*** Opening of Data supplied ***

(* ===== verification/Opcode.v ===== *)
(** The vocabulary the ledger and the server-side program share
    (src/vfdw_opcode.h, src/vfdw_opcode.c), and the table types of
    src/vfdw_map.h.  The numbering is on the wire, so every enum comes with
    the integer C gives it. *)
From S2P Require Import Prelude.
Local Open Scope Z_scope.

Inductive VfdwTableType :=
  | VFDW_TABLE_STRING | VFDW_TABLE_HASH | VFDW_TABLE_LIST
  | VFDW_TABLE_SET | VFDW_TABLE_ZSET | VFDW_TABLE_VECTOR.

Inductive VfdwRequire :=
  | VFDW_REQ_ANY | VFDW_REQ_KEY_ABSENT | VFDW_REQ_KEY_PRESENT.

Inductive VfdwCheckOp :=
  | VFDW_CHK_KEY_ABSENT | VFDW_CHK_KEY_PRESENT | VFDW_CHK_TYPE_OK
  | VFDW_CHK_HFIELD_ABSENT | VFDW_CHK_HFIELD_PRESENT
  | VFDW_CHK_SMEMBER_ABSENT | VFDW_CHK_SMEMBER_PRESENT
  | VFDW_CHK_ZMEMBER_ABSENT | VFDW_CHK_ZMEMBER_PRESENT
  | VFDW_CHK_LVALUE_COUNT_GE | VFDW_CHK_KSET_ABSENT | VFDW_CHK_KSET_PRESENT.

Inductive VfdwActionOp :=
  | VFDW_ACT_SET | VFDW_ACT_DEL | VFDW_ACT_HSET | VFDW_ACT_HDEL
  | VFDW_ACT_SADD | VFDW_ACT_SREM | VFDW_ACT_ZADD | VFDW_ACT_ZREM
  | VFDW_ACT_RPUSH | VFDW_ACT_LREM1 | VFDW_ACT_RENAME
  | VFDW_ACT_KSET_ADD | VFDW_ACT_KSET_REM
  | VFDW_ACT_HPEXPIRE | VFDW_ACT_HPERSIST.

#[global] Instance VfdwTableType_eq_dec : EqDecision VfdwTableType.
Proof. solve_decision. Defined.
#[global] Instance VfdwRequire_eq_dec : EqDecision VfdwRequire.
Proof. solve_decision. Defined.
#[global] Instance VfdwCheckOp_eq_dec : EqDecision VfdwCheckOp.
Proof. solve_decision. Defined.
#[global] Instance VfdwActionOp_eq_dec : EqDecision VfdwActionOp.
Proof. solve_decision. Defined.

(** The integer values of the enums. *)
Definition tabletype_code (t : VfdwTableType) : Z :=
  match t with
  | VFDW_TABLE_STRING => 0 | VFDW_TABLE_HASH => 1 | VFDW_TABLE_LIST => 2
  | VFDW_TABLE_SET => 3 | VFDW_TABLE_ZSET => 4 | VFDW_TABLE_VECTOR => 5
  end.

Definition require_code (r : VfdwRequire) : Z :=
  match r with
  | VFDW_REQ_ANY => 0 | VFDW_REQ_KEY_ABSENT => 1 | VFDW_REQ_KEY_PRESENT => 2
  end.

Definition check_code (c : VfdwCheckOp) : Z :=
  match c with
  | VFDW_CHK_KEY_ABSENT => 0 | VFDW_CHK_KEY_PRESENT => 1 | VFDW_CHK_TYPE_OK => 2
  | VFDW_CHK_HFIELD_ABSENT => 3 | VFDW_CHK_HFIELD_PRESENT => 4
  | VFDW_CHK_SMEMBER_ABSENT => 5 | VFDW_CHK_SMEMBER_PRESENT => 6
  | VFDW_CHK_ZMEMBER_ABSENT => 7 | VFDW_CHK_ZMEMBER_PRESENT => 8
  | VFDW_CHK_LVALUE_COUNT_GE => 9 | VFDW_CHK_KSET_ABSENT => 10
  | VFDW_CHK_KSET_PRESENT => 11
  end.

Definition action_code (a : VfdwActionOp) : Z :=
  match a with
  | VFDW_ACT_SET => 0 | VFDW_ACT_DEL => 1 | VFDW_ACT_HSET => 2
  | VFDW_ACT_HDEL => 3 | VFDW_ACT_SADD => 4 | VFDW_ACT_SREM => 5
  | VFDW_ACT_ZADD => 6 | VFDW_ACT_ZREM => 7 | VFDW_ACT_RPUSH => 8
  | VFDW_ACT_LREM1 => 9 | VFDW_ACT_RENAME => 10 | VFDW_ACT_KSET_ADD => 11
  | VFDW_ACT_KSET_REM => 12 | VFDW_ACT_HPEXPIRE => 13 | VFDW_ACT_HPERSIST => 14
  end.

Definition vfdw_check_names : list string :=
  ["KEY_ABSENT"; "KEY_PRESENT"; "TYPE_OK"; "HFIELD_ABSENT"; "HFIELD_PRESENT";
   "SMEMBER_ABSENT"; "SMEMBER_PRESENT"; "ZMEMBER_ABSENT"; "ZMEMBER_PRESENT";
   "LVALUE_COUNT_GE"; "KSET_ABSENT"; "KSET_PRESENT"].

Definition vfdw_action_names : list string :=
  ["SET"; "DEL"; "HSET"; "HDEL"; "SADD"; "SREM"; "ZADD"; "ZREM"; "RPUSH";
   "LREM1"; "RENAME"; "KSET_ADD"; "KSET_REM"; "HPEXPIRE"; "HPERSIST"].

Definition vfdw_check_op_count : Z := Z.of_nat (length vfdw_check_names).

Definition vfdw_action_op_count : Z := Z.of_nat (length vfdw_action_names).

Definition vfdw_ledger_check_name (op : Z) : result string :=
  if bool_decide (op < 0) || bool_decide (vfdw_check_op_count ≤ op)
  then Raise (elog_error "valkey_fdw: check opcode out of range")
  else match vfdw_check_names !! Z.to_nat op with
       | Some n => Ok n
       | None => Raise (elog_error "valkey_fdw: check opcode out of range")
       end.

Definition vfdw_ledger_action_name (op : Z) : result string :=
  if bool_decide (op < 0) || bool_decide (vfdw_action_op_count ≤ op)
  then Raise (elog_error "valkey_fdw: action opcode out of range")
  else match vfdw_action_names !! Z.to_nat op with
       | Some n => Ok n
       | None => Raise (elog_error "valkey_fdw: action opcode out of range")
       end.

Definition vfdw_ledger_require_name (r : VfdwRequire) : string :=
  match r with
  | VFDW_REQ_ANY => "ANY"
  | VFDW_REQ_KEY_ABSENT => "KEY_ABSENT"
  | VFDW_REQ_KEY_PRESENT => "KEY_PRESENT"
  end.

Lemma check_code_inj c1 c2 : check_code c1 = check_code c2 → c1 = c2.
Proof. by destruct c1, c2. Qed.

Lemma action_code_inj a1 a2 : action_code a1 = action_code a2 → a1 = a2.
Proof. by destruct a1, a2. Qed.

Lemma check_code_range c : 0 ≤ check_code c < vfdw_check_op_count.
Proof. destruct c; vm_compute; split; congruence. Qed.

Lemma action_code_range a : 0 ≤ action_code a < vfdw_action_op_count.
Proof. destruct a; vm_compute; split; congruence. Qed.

*** Close of Data supplied ***

What you have to do: Each line above that contains the word "VfdwCheckOp" should be returned.

Written response:
Inductive VfdwCheckOp :=
#[global] Instance VfdwCheckOp_eq_dec : EqDecision VfdwCheckOp.
Definition check_code (c : VfdwCheckOp) : Z :=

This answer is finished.